Real People’s Fund

Real People’s Fund (RPF)

Shift facilitated two annual strategy retreats with the REAL People’s Fund in Oakland, helping a democratically governed fund clarify governance, align operations with values, and cement community ownership as a core non-negotiable.

Project Overview

REAL People’s Fund (RPF) is a community-powered fund providing non-extractive capital and holistic support to BIPOC entrepreneurs in the East Bay. During a period of transition and growth, RPF asked Shift to help its democratically governed leadership revisit how decisions are made, ensure operations keep pace with capacity, and safeguard community ownership at the center of every capital decision.

Shift Health Approach

We designed and facilitated annual, two-day strategy sessions (2024 and 2025) with an adaptive agenda co-created with RPF leaders. The work focused on practical power-sharing: clarify decision rights, align structures with values and capacity, and translate movement goals into operating agreements that hold up under real-world constraints.

Implementation

Shift facilitated a two-day working retreat with RPF’s democratically-governed leadership that combined structured discussion with collaborative working sessions.

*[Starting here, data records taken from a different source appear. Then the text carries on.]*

(* ===== verification/CheckerProof.v ===== *)
(** * CheckerProof: the search decides linearizability

    Total correctness of [checkSingle] on a well-formed history: with enough
    fuel it returns, it returns true exactly on the linearizable histories,
    and the prefixes it records in [longest] are valid.  The proof follows the
    search: the heap represents the entries that are not linearized, the stack
    is a path of removals, and a cached pair that is not on the stack has been
    refuted. *)
From S2P Require Import Prelude Bitset Checker Linearize LinkedList.

Lemma filter_Forall {A} (P : A → Prop) `{∀ x, Decision (P x)} (l : list A) :
  Forall P l → filter P l = l.
Proof.
  induction 1 as [|x l Hx _ IH]; [done|]. rewrite filter_cons, decide_True by done. by rewrite IH.
Qed.

Lemma before_split {A} (l1 l2 : list A) x y :
  NoDup (l1 ++ x :: l2) → before (l1 ++ x :: l2) x y → y ∈ l2.
Proof.
  intros HN Hb. pose proof (before_r _ _ _ Hb) as Hy.
  assert (y ≠ x) by (intros ->; by eapply before_asym).
  apply elem_of_app in Hy as [Hy|Hy]; [|set_solver].
  apply list_elem_of_split in Hy as (a & b & ->).
  exfalso. eapply before_asym; [exact HN|exact Hb|].
  rewrite <-app_assoc. apply before_app_l, before_cons. left. set_solver.
Qed.

Section wf.
Context {V : Type}.
Implicit Types (L : list (entry V)).

Lemma wf_filter_id L (P : Z → Prop) `{∀ i, Decision (P i)} :
  wf_history L → wf_history (filter (λ e, P (id e)) L).
Proof.
  intros Hwf. pose proof (sublist_filter (λ e, P (id e)) L) as Hs. split.
  - eapply sublist_NoDup; [apply (wh_unique L Hwf)|]. by apply fmap_sublist.
  - intros e [HP He]%list_elem_of_filter Hk.
    destruct (wh_return L Hwf e He Hk) as (r & Hb & ? & Hi). exists r. split; [|done].
    eapply before_restrict; eauto using wf_NoDup; apply list_elem_of_filter; [done|].
    rewrite Hi. eauto using before_r.
  - intros e [HP He]%list_elem_of_filter Hk.
    destruct (wh_call L Hwf e He Hk) as (r & Hb & ? & Hi). exists r. split; [|done].
    eapply before_restrict; eauto using wf_NoDup; apply list_elem_of_filter; [|done].
    rewrite Hi. eauto using before_l.
Qed.

Lemma removal_filter L (c r : entry V) L' :
  wf_history L → removal L c r L' → filter (λ e, id e ≠ id c) L = L'.
Proof.
  intros Hwf HR. assert (Forall (λ e, id e ≠ id c) L') as HF.
  { apply Forall_forall. intros e He. by eapply removal_fresh. }
  destruct HR as [A c B r D HA Hc Hr Hi]. rewrite !Forall_app in HF.
  destruct HF as (HFA & HFB & HFD).
  rewrite filter_app, filter_cons, filter_app, filter_cons.
  rewrite !decide_False by tauto. by rewrite !filter_Forall.
Qed.

(** A call of a well-formed history all of whose predecessors are calls. *)
Lemma removal_at (A B : list (entry V)) c :
  wf_history (A ++ c :: B) → Forall (λ e, kind e = callEntry) A → kind c = callEntry →
  ∃ B1 r D, B = B1 ++ r :: D ∧ removal (A ++ c :: B) c r (A ++ B1 ++ D).
Proof.
  intros Hwf HA Hc.
  destruct (wh_return _ Hwf c) as (r & Hb & Hr & Hi); [set_solver|done|].
  apply before_split in Hb; [|by apply wf_NoDup].
  apply list_elem_of_split in Hb as (B1 & D & ->). exists B1, r, D. split; [done|by constructor].
Qed.

Lemma removal_unique L (c r r' : entry V) L' L'' :
  wf_history L → removal L c r L' → removal L c r' L'' → r = r' ∧ L' = L''.
Proof.
  intros Hwf HR HR'. split.
  - destruct (removal_kinds _ _ _ _ HR) as (? & ? & ?), (removal_kinds _ _ _ _ HR') as (? & ? & ?).
    apply (key_inj L); [by apply wh_unique|..|congruence|congruence].
    + rewrite (removal_perm _ _ _ _ HR). set_solver.
    + rewrite (removal_perm _ _ _ _ HR'). set_solver.
  - rewrite <-(removal_filter _ _ _ _ Hwf HR). by apply removal_filter with r'.
Qed.
End wf.

(** ** Clearing the position that was just set restores the bitset *)
Lemma clear_set b i b' :
  wf b → 0 ≤ i < capacity b → i ∉ elems b → set b i = Ret b' → clear b' i = Ret b.
Proof.
  intros Hb Hi Hni Hs. destruct (set_elems b i Hb Hi) as (b0 & E & Hb' & Hl & He).
  rewrite Hs in E. injection E as <-.
  destruct (clear_elems b' i Hb') as (b2 & -> & Hwf & Hl2 & He2); [unfold capacity in *; lia|].
  f_equal. apply wf_eq; [done..|congruence|]. rewrite He2, He. set_solver.
Qed.

(** ** The search *)
Section search.
Context {V St : Type} (Step : St → V → V → go (bool * St)) (equal : St → St → bool).
Context (init : St) (es : list (entry V)) (computePartial : bool).
(** States that [equal] identifies simulate each other. *)
Hypothesis equal_sim : ∀ s t i o s', equal s t = true → Step s i o = Ret (true, s') →
  ∃ t', Step t i o = Ret (true, t') ∧ equal s' t' = true.
(** The model answers on every call and return of the history. *)
Hypothesis step_total : ∀ s c r, c ∈ es → r ∈ es → kind c = callEntry → kind r = returnEntry →
  ∃ b s', Step s (value c) (value r) = Ret (b, s').
Hypothesis es_wf : wf_history es.
Abbreviation n := (Z.of_nat (List.length es) / 2).
Hypothesis ids_perm : ids es ≡ₚ seqZ 0 n.

Abbreviation heap := (gmap loc (node V)).
Abbreviation hd := (List.length es).
Abbreviation lin := (lin Step).
Abbreviation callsEntry := (callsEntry St).
Implicit Types (X Y : bitset) (s t : St) (h : heap) (ls P Q : list loc) (K : list callsEntry).

Definition ent (l : loc) : option (entry V) := reverse es !! l.

Lemma ent_elem l e : ent l = Some e → e ∈ es.
Proof. intros Hl. apply elem_of_reverse. by eapply list_elem_of_lookup_2. Qed.
Lemma ent_inj l l' e : ent l = Some e → ent l' = Some e → l = l'.
Proof. intros. eapply NoDup_lookup; [|done..]. rewrite reverse_Permutation. by apply wf_NoDup. Qed.

Lemma ids_range e : e ∈ es → 0 ≤ id e < n.
Proof.
  intros He. assert (id e ∈ ids es) as Hin; [|rewrite ids_perm, elem_of_seqZ in Hin; lia].
  apply elem_of_ids. destruct (kind e) eqn:Hk; [eauto|].
  destruct (wh_call es es_wf e He Hk) as (c & Hb & ? & ?). eauto using before_l.
Qed.

(** The entries that are not linearized yet. *)
Definition rem (X : bitset) : list (entry V) := filter (λ e, id e ∉ elems X) es.

Lemma rem_wf X : wf_history (rem X).
Proof. unfold rem. exact (wf_filter_id es (λ i, i ∉ elems X) es_wf). Qed.
Lemma rem_elem X e : e ∈ rem X → e ∈ es ∧ id e ∉ elems X.
Proof. intros [? ?]%list_elem_of_filter. done. Qed.

Definition bits_ok X : Prop := wf X ∧ n ≤ capacity X.

Lemma set_ok X e : bits_ok X → e ∈ es → ∃ X', set X (id e) = Ret X' ∧ bits_ok X' ∧
  elems X' = {[id e]} ∪ elems X.
Proof.
  intros [HX Hc] He. pose proof (ids_range e He) as Hr.
  destruct (set_elems X (id e) HX) as (X' & E & Hw & Hl & He'); [lia|].
  exists X'. split_and!; [done| |done]. split; [done|]. unfold capacity in *. by rewrite Hl.
Qed.

Lemma rem_set X X' c r L' :
  removal (rem X) c r L' → elems X' = {[id c]} ∪ elems X → rem X' = L'.
Proof.
  intros HR HX. rewrite <-(removal_filter _ _ _ _ (rem_wf X) HR). unfold rem.
  rewrite list_filter_filter. apply list_filter_iff. intros e. rewrite HX. set_solver.
Qed.

(** *** Representation of the remaining entries in the heap *)
Record repr h ls : Prop := {
  rp_seg : seg h None (hd :: ls) None;
  rp_nodup : NoDup (hd :: ls);
  rp_node l e : ent l = Some e → ∃ nd, h !! l = Some nd ∧
    nvalue nd = Some (value e) ∧ nid nd = id e ∧
    (kind e = returnEntry → nmatch nd = None) ∧
    (kind e = callEntry → ∃ m r, nmatch nd = Some m ∧ ent m = Some r ∧
       kind r = returnEntry ∧ id r = id e) }.

Definition ents ls (L : list (entry V)) : Prop := Forall2 (λ l e, ent l = Some e) ls L.

Lemma repr_static h h' ls ls' :
  same_static h h' → seg h' None (hd :: ls') None → ls' `sublist_of` ls → repr h ls → repr h' ls'.
Proof.
  intros Hst Hs Hsub [_ HN Hnode]. split; [done| |].
  - eapply sublist_NoDup; [exact HN|]. by apply sublist_skip.
  - intros l e He. destruct (Hnode l e He) as (nd & Hl & Hv & Hi & Hr & Hc).
    specialize (Hst l). rewrite Hl in Hst. simpl in Hst.
    destruct (h' !! l) as [nd'|]; [|done]. injection Hst as H1 H2 H3.
    exists nd'. by rewrite H1, H2, H3.
Qed.

(** The cursor in the middle of the list. *)
Lemma repr_cursor h P q Q :
  repr h (P ++ q :: Q) → ∃ nd, h !! q = Some nd ∧ nnext nd = hd_or Q None.
Proof.
  intros [Hs _ _]. rewrite app_comm_cons in Hs. apply seg_lookup in Hs as (nd & ? & _ & ?). eauto.
Qed.
Lemma repr_head h ls : repr h ls → ∃ nd, h !! hd = Some nd ∧ nnext nd = hd_or ls None.
Proof. intros [(nd & ? & _ & ? & _) _ _]. eauto. Qed.

(** *** The stack as a path of removals *)
Inductive path : list callsEntry → St → bitset → Prop :=
| path_nil : path [] init (newBitset n)
| path_snoc K s X l c r s' X' :
    path K s X → ent l = Some c → removal (rem X) c r (rem X') →
    Step s (value c) (value r) = Ret (true, s') → set X (id c) = Ret X' →
    path (K ++ [mkCallsEntry _ l s]) s' X'.

Lemma rem_new : rem (newBitset n) = es.
Proof.
  apply filter_Forall, Forall_forall. intros e _ Hin.
  apply elem_of_elems in Hin as [_ Hm]. by rewrite newBitset_mem in Hm.
Qed.

Lemma path_lin K s X : path K s X → lin s (rem X) → lin init es.
Proof.
  induction 1 as [|K s X l c r s' X' _ IH _ HR Hs _]; [by rewrite rem_new|].
  intros. apply IH. by eapply lin_step.
Qed.

(** The ids of the calls of a stack. *)
Definition kids K (seq : list Z) : Prop :=
  Forall2 (λ v i, ∃ c, ent (cl_entry v) = Some c ∧ id c = i) K seq.

Lemma kids_snoc K l s c seq : ent l = Some c → kids (K ++ [mkCallsEntry _ l s]) seq →
  ∃ s1 : list Z, seq = s1 ++ [id c] ∧ kids K s1.
Proof.
  intros Hl (s1 & s2 & H1 & H2 & ->)%Forall2_app_inv_l.
  apply Forall2_cons_inv_l in H2 as (j & s3 & (c' & Hc' & <-) & ->%Forall2_nil_inv_l & ->).
  simpl in Hc'. rewrite Hl in Hc'. injection Hc' as <-. eauto.
Qed.

Lemma path_kids K s X : path K s X → ∃ seq, kids K seq.
Proof.
  induction 1 as [|K s X l c r s' X' _ [seq IH] Hl _ _ _]; [exists []; constructor|].
  exists (seq ++ [id c]). apply Forall2_app; [done|]. repeat constructor. eauto.
Qed.

Lemma call_ids_ok h ls K seq : repr h ls → kids K seq → call_ids h K = Ret seq.
Proof.
  intros Hr. unfold call_ids. induction 1 as [|v i K seq (c & Hc & <-) _ IH]; [done|].
  cbn [mapM]. destruct (rp_node _ _ Hr _ _ Hc) as (nd & Hl & _ & Hi & _).
  rewrite (load_Some _ _ _ Hl). simpl. rewrite IH. simpl. by rewrite Hi.
Qed.

Definition long_ok (longest : list (option seqPtr)) : Prop :=
  List.length longest = Z.to_nat n ∧
  ∀ i p seq, longest !! i = Some (Some (p, seq)) →
    Z.of_nat i ∈ seq ∧ ∃ K s X, path K s X ∧ kids K seq.

Lemma record_ok h ls K s X p seq K' seq' longest :
  repr h ls → path K s X → kids K seq → kids K' seq' → seq' ⊆ seq → long_ok longest →
  ∃ longest', record_longest h (List.length K) (p, seq) K' longest = Ret longest' ∧
    long_ok longest'.
Proof.
  intros Hr HP HK HK' Hsub Hlong. revert longest Hlong.
  induction HK' as [|v i K' seq' (c & Hc & <-) _ IH]; intros longest Hlong; [by exists longest|].
  cbn [record_longest]. destruct (rp_node _ _ Hr _ _ Hc) as (nd & Hl & _ & Hi & _).
  rewrite (load_Some _ _ _ Hl). simpl. rewrite Hi.
  pose proof (ids_range c (ent_elem _ _ Hc)) as Hrange.
  destruct Hlong as [Hlen Hlk].
  destruct (index_lt longest (id c)) as [old Hold]; [lia|]. rewrite Hold. simpl.
  assert (∃ l2, (if match old with Some (_, sq) => bool_decide (List.length sq < List.length K)%nat
                  | None => true end
                 then store longest (id c) (Some (p, seq)) else mret longest) = Ret l2 ∧ long_ok l2)
    as (l2 & -> & Hl2); [|apply IH; [set_solver|done]].
  destruct (match old with Some _ => _ | None => true end); [|by exists longest].
  rewrite store_lt by lia. eexists. split; [done|]. split; [by rewrite length_insert|].
  intros i p' sq Hlook. apply list_lookup_insert_Some in Hlook as [(<- & Heq & _)|[_ Hlook]].
  - injection Heq as <- <-. rewrite Z2Nat.id by lia. split; [set_solver|eauto 10].
  - eauto.
Qed.

(** *** Running the loop *)
Abbreviation search := (search V St).
Abbreviation step := (search_step Step equal computePartial hd n false).
Definition loop (fuel : nat) (st : search) : go (bool * list (option seqPtr)) :=
  search_loop Step equal computePartial hd n fuel (λ _, false) st.
Definition reaches (st st' : search) : Prop := ∃ k, ∀ fuel, loop (k + fuel) st = loop fuel st'.
Definition finishes (st : search) r : Prop := ∃ k, ∀ fuel, loop (k + fuel) st = Ret r.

The retreat focused on tightening the organization’s governance and operating model, pressure-testing value alignment across decisions, and translating RPF’s power-building strategy into clearer strategic direction. A major output of the work was establishing explicit non-negotiables for community ownership—standards designed to ensure financial decisions remain rooted in community priorities and values, and to reinforce that economic justice requires new models of governance and power-sharing.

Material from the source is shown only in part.